Banert Klaus, Pester Tom
Chemnitz University of Technology , Organic Chemistry , Strasse der Nationen 62 , 09111 Chemnitz , Germany.
J Org Chem. 2019 Apr 5;84(7):4033-4039. doi: 10.1021/acs.joc.9b00034. Epub 2019 Feb 25.
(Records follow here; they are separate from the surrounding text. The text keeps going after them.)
(* ===== verification/Mkfs.v ===== *)
(** * mkfs/mkfs.c: the program that builds the file-system image

    mkfs runs on the host, taken to be little-endian.  Its state is the image
    file, a sequence of sectors of BSIZE bytes, and its global variables.  The
    structures on the disk are those of the kernel (Fs.v).  A run returns
    ([Fine]), ends in die() ([Died], with the argument) or in a failing
    assert() ([Aborted]).  lseek() and write() on the image succeed; a read past
    its end returns 0 bytes.  What is printed on stdout is left out. *)

From Stdlib Require Import ZArith Lia.
From stdpp Require Import base numbers list gmap strings.
From S2P Require Import Prelude Machine Kernel Strings Virtio Fs.
Close Scope kernel_scope.

Record mkfs := MkMkfs {
  m_img : list (list Z);      (* the file fsfd *)
  m_sb : superblock;
  m_freeinode : Z;
  m_freeblock : Z
}.
#[global] Instance eta_mkfs : Eta mkfs := λ r,
  MkMkfs (m_img r) (m_sb r) (m_freeinode r) (m_freeblock r).

Inductive result (A : Type) := Fine (a : A) | Died (msg : list Z) | Aborted | OutOfRounds.
Arguments Fine {A} a.
Arguments Died {A} msg.
Arguments Aborted {A}.
Arguments OutOfRounds {A}.

Definition M (A : Type) : Type := mkfs -> result (A * mkfs).
#[global] Instance M_ret : MRet M := λ A a s, Fine (a, s).
#[global] Instance M_bind : MBind M := λ A B f m s,
  match m s with
  | Fine (a, s) => f a s
  | Died msg => Died msg
  | Aborted => Aborted
  | OutOfRounds => OutOfRounds
  end.
Definition die {A} (msg : list Z) : M A := λ _, Died msg.
Definition assert_ (b : bool) : M unit := λ s, if b then Fine (tt, s) else Aborted.
Definition get {A} (f : mkfs -> A) : M A := λ s, Fine (f s, s).
Definition set_ (f : mkfs -> mkfs) : M unit := λ s, Fine (tt, f s).

(** What mkfs finds on the host: whether the image can be created, and for
    each input file the pieces in which read() returns it. *)
Record host := Host {
  h_create : list Z -> bool;
  h_file : list Z -> option (list (list Z))
}.

Definition NINODES : Z := 200.
Definition nbitmap : Z := FSSIZE / (BSIZE * 8) + 1.
Definition ninodeblocks : Z := NINODES / IPB + 1.
Definition nlog : Z := LOGSIZE.
Definition zeroes : list Z := replicate (Z.to_nat BSIZE) 0.

(** The uint (or ushort) whose bytes in memory are those given. *)
Definition xshort (x : Z) : Z := le_val [u8 x; u8 (Z.shiftr x 8)].
Definition xint (x : Z) : Z :=
  le_val [u8 x; u8 (Z.shiftr x 8); u8 (Z.shiftr x 16); u8 (Z.shiftr x 24)].

(** ** Sectors *)

(** The sector at the file offset [sec * BSIZE], a uint. *)
Definition sector (sec : Z) : nat := Z.to_nat (u32 (sec * BSIZE) / BSIZE).

(** Writing past the end of the file fills the gap with zeroes. *)
Definition put_sector (i : nat) (b : list Z) (img : list (list Z)) : list (list Z) :=
  if decide (i < length img)%nat then <[i := b]> img
  else img ++ replicate (i - length img) zeroes ++ [b].

Definition wsect (sec : Z) (buf : list Z) : M unit :=
  set_ (λ s, s <| m_img ::= put_sector (sector sec) buf |>).

Definition rsect (sec : Z) : M (list Z) :=
  img ← get m_img;
  match img !! sector sec with Some b => mret b | None => die (chars "read") end.

(** ** Inodes *)

Definition winode (inum : Z) (ip : dinode) : M unit :=
  sb ← get m_sb;
  let bn := IBLOCK inum sb in
  buf ← rsect bn;
  wsect bn (put_dinode (inum mod IPB) ip buf).

Definition rinode (inum : Z) : M dinode :=
  sb ← get m_sb;
  buf ← rsect (IBLOCK inum sb);
  mret (get_dinode (inum mod IPB) buf).

Definition ialloc (type : Z) : M Z :=
  inum ← get m_freeinode;
  set_ (λ s, s <| m_freeinode := u32 (inum + 1) |>);;
  winode inum (Dinode (i16 (xshort type)) 0 0 (i16 (xshort 1)) (xint 0) (replicate 13 0));;
  mret inum.

(** [freeblock++] *)
Definition next_block : M Z :=
  b ← get m_freeblock;
  set_ (λ s, s <| m_freeblock := u32 (b + 1) |>);;
  mret b.

(** The block [x] of the file that holds its block [fbn], allocated if there
    is none yet. *)
Definition iappend_block (din : dinode) (fbn : Z) : M (dinode * Z) :=
  if fbn <? NDIRECT then
    din ← (if xint (aget (d_addrs din) fbn) =? 0 then
             b ← next_block;
             mret (din <| d_addrs ::= λ a, aset a fbn (xint b) |>)
           else mret din);
    mret (din, xint (aget (d_addrs din) fbn))
  else
    din ← (if xint (aget (d_addrs din) NDIRECT) =? 0 then
             b ← next_block;
             mret (din <| d_addrs ::= λ a, aset a NDIRECT (xint b) |>)
           else mret din);
    let ib := xint (aget (d_addrs din) NDIRECT) in
    indirect ← rsect ib;
    indirect ← (if get_addr (fbn - NDIRECT) indirect =? 0 then
                  b ← next_block;
                  let indirect := set_addr (fbn - NDIRECT) (xint b) indirect in
                  wsect ib indirect;;
                  mret indirect
                else mret indirect);
    mret (din, xint (get_addr (fbn - NDIRECT) indirect)).

(** The loop of iappend(), with [n] the length of what is left of [p]; each
    round takes at least one byte. *)
Fixpoint iappend_loop (rounds : nat) (din : dinode) (off : Z) (p : list Z) : M (dinode * Z) :=
  let n := Z.of_nat (length p) in
  if negb (0 <? n) then mret (din, off) else
  match rounds with
  | O => λ _, OutOfRounds
  | S rounds =>
      let fbn := off / BSIZE in
      assert_ (fbn <? MAXFILE);;
      '(din, x) ← iappend_block din fbn;
      let n1 := Z.min n (u32 ((fbn + 1) * BSIZE - off)) in
      buf ← rsect x;
      wsect x (splice (off - fbn * BSIZE) (take (Z.to_nat n1) p) buf);;
      iappend_loop rounds din (u32 (off + n1)) (drop (Z.to_nat n1) p)
  end.

Definition iappend (inum : Z) (p : list Z) : M unit :=
  din ← rinode inum;
  '(din, off) ← iappend_loop (length p) din (xint (d_size din)) p;
  winode inum (din <| d_size := xint off |>).

Definition balloc (used : Z) : M unit :=
  assert_ (used <? BSIZE * 8);;
  sb ← get m_sb;
  wsect (sb_bmapstart sb)
    (foldl (λ buf i, set_bit i buf) zeroes (zrange 0 (Z.to_nat used))).

(** ** main() *)

(** [struct dirent] with [de.inum = xshort(inum)] and a name of 14 bytes. *)
Definition dirent_bytes (inum : Z) (name : list Z) : list Z := le_bytes 2 (xshort (u16 inum)) ++ name.

(** strcpy() of a literal, and strncpy(), into a name cleared by bzero() *)
Definition put_name (s : list Z) : list Z :=
  take (Z.to_nat DIRSIZ) s ++ replicate (Z.to_nat DIRSIZ - length s) 0.

(** The name of a file: without "user/" and a leading underscore; [None] if the
    rest has a slash. *)
Definition strip_user (path : list Z) : list Z :=
  if bool_decide (take 5 path = chars "user/") then drop 5 path else path.
Definition strip_underscore (s : list Z) : list Z :=
  match s with 95 :: s => s | _ => s end.

Fixpoint append_all (inum : Z) (chunks : list (list Z)) : M unit :=
  match chunks with
  | [] => mret tt
  | c :: chunks => iappend inum c;; append_all inum chunks
  end.

Definition add_file (h : host) (rootino : Z) (path : list Z) : M unit :=
  let shortname := strip_user path in
  assert_ (negb (bool_decide (47 ∈ shortname)));;
  match h_file h path with
  | None => die path
  | Some chunks =>
      let shortname := strip_underscore shortname in
      inum ← ialloc T_FILE;
      iappend rootino (dirent_bytes inum (put_name shortname));;
      append_all inum chunks
  end.

Fixpoint add_files (h : host) (rootino : Z) (paths : list (list Z)) : M unit :=
  match paths with
  | [] => mret tt
  | p :: paths => add_file h rootino p;; add_files h rootino paths
  end.

Fixpoint clear_sectors (l : list Z) : M unit :=
  match l with
  | [] => mret tt
  | i :: l => wsect i zeroes;; clear_sectors l
  end.

Definition make_sb : superblock :=
  let nmeta := 2 + nlog + ninodeblocks + nbitmap in
  let nblocks := FSSIZE - nmeta in
  Superblock FSMAGIC (xint FSSIZE) (xint nblocks) (xint NINODES) (xint nlog) (xint 2)
    (xint (2 + nlog)) (xint (2 + nlog + ninodeblocks)).

Definition sb_bytes (sb : superblock) : list Z :=
  le_bytes 4 (sb_magic sb) ++ le_bytes 4 (sb_size sb) ++ le_bytes 4 (sb_nblocks sb)
  ++ le_bytes 4 (sb_ninodes sb) ++ le_bytes 4 (sb_nlog sb) ++ le_bytes 4 (sb_logstart sb)
  ++ le_bytes 4 (sb_inodestart sb) ++ le_bytes 4 (sb_bmapstart sb).

(** "fix size of root inode dir" *)
Definition fix_root (rootino : Z) : M unit :=
  din ← rinode rootino;
  let off := xint (d_size din) in
  let off := u32 ((off / BSIZE + 1) * BSIZE) in
  winode rootino (din <| d_size := xint off |>).

(** main() after the checks of its arguments. *)
Definition build (h : host) (image : list Z) (files : list (list Z)) : M unit :=
  assert_ (BSIZE mod 64 =? 0);;
  assert_ (BSIZE mod 16 =? 0);;
  if negb (h_create h image) then die image else
  set_ (λ s, s <| m_img := [] |> <| m_sb := make_sb |>);;
  set_ (λ s, s <| m_freeblock := 2 + nlog + ninodeblocks + nbitmap |>);;
  clear_sectors (zrange 0 (Z.to_nat FSSIZE));;
  wsect 1 (splice 0 (sb_bytes make_sb) zeroes);;
  rootino ← ialloc T_DIR;
  assert_ (rootino =? ROOTINO);;
  iappend rootino (dirent_bytes rootino (put_name (chars ".")));;
  iappend rootino (dirent_bytes rootino (put_name (chars "..")));;
  add_files h rootino files;;
  fix_root rootino;;
  b ← get m_freeblock;
  balloc (i32 b).

(** The initial values of the global variables. *)
Definition start_mkfs : mkfs := MkMkfs [] (Superblock 0 0 0 0 0 0 0 0) 1 0.

Definition main (h : host) (argv : list (list Z)) : result (unit * mkfs) :=
  match argv with
  | _ :: image :: files => build h image files start_mkfs
  | _ => Died (chars "Usage: mkfs fs.img files...")
  end.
Treatment of N-chlorodimethylamine with sodium azide in dichloromethane does not lead to N-azidodimethylamine, as thought for more than 50 years. Instead, surprisingly, (azidomethyl)dimethylamine is generated with good reproducibility. A plausible reaction mechanism to explain the formation of this product is presented. The reaction of lithium dibenzylhydrazide with tosyl azide does not result in the creation of an N-azidoamine, which can be detected by IR spectroscopy at ambient temperature, as it was claimed previously. Additional experiments with diazo group transfer to lithium hydrazides show that intermediate N-azidoamines are very short-lived or their formation is bypassed by direct generation of 1,1-diazenes via synchronous cleavage of two N-N bonds.
在二氯甲烷中用叠氮化钠处理N-氯代二甲胺,并不会如五十多年来人们所想的那样生成N-叠氮基二甲胺。相反,令人惊讶的是,(叠氮甲基)二甲胺能够以良好的重现性生成。本文提出了一个合理的反应机理来解释该产物的形成。二苄基肼锂与对甲苯磺酰叠氮的反应并不会生成如之前所宣称的在室温下能用红外光谱检测到的N-叠氮基胺。将重氮基团转移至肼锂的其他实验表明,中间产物N-叠氮基胺寿命极短,或者通过两个N-N键的同步断裂直接生成1,1-重氮烯从而绕过了其形成过程。